Most Bible students will be quite familiar with this verse from the letter to the Hebrews:

For the word of God is living and active, sharper than any two-edged sword, piercing to the division of soul and of spirit, of joints and of marrow, and discerning the thoughts and intentions of the heart. (Hebrews 4:12)

This is a profound statement, and there are multiple levels of meaning here. A couple that are readily seen:

  1. The “word of God” is the message from Him delivered through inspired writers—what we call the Bible. Many passages support this use of the phrase “word of God.” The Bible isn’t just literature, or a philosophy, or a record of what ancient believers thought and did—although it is all those things. It isn’t just words. It has been given life, as it were, to function on its own, and the concepts it conveys are penetrating. It cuts through our mental defenses, our self-image, our arrogance, our ignorance, our aspirations, our assumptions. It cuts us open and shows us what we truly are.

  2. The “word of God” is Jesus Christ. (John 1:14, Revelation 19:13) To him has been given the power and the authority to judge, to figuratively cut us open and reveal what is in us, and reward each one accordingly. (John 2:24-25 & 5:22-29, Matthew 16:27, Romans 2:16 and many others)

I’d like to suggest an additional level. The writer says the word is living and active. On this level, I suggest he states the intended situation—the word is intended to be alive, ought to be alive. How?

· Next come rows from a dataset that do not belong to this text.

(* ===== verification/RevisionTheorems.v ===== *)
(** * Versioning: what the transfers of revisions show

    A browser that applies a transfer shows the revision, whatever the transfer
    is a difference to ([transfers_reproduce_the_revision]), but for two cases:
    an asset moved onto the path of an older one, and a text file that is not
    UTF-8. *)
From S2P Require Import Prelude Store Text Paths PathFacts AccessModel AccessSystem WorkspaceModel WorkspaceStatements WorkspaceFiles WorkspaceSystem.
From S2P Require Import RevisionTransfer.

Open Scope Z_scope.

Arguments build_transfer_candidate : simpl never.

(** ** What the browser should show *)

(** Every blob has a path, and all are canonical. *)
Definition canonical_tree (commit : list GitBlob) : Prop :=
  ∀ blob raw, blob ∈ commit → bl_path blob = Some raw → canonical_path raw.

(** The documents and assets of a commit. *)
Definition shown_document (commit : list GitBlob) (p : text) : option text :=
  if is_document_text_path p then blob_at commit p ≫= from_utf8 else None.
Definition shown_asset (commit : list GitBlob) (p : text) : option bytes :=
  if is_document_text_path p then None else blob_at commit p.
Definition agrees_at (commit : list GitBlob) (sh : Shown) (p : text) : Prop :=
  sh_docs sh !! p = shown_document commit p ∧ sh_assets sh !! p = shown_asset commit p.
Definition shows (commit : list GitBlob) (sh : Shown) : Prop := ∀ p, agrees_at commit sh p.

(** ** Sorting and cleaning paths *)

Lemma elem_of_dedup_texts x l : x ∈ dedup_texts l ↔ x ∈ l.
Proof.
  induction l as [|y l IH]; simpl; [done|]. destruct (dedup_texts l) as [|z l'] eqn:E.
  - set_solver.
  - case_bool_decide; subst; set_solver.
Qed.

Perhaps it has happened to you. You hear a speaker or read something that makes a passage of scripture come alive. You see it in a whole new way, you can picture in your mind what it was like when it was being lived. It isn’t any longer just words on a page; you can visualize the people involved, you can hear and smell and feel it. It can happen all on your own, you read a passage and this time for whatever reason it comes alive. I’ve found this happens most often when I read a passage from a Bible version other than the one I usually use. A fresh phrasing can revitalize what I had been only reading over.

Is it possible to intentionally cause a passage to come alive, rather than it happening unexpectedly? I think so. We can determine, before we start reading, that we are going to read with a sense of expectancy. How did it feel to be there? Was it joyful, terrifying, calming, exciting? It’s easiest to do this with the narrative bits, the accounts of what real people were experiencing at the time. But it’s also possible with the other bits—a prophet seeing a vision, an apostle sitting down to write an admonishing letter, a poet putting into words the wonder, the agony, the guilt, the confidence, the longing—and all the other feelings we experience. In our own mind, the word of God can be alive, and when it is, it’s active, it penetrates to our heart.

I think this is what Peter was talking about when he wrote:

You have been born again, not of perishable seed but of imperishable, through the living and abiding word of God. (1 Peter 1:23)

When the word of God, the gospel, is alive in our minds, it changes us—and not in a small way! It causes us to be born again. Have you thought of what that phrase means? What a radical change it expresses? We aren’t born again, unless the word is alive for us. And when it is, it becomes a living force within us. Besides being living, Peter says, it’s abiding. Living, dwelling, inside us. The word of God, alive because it’s living in us.

The Bible is the living word of God. Jesus Christ is the living word of God. And it is His intention that you and I become His living word too.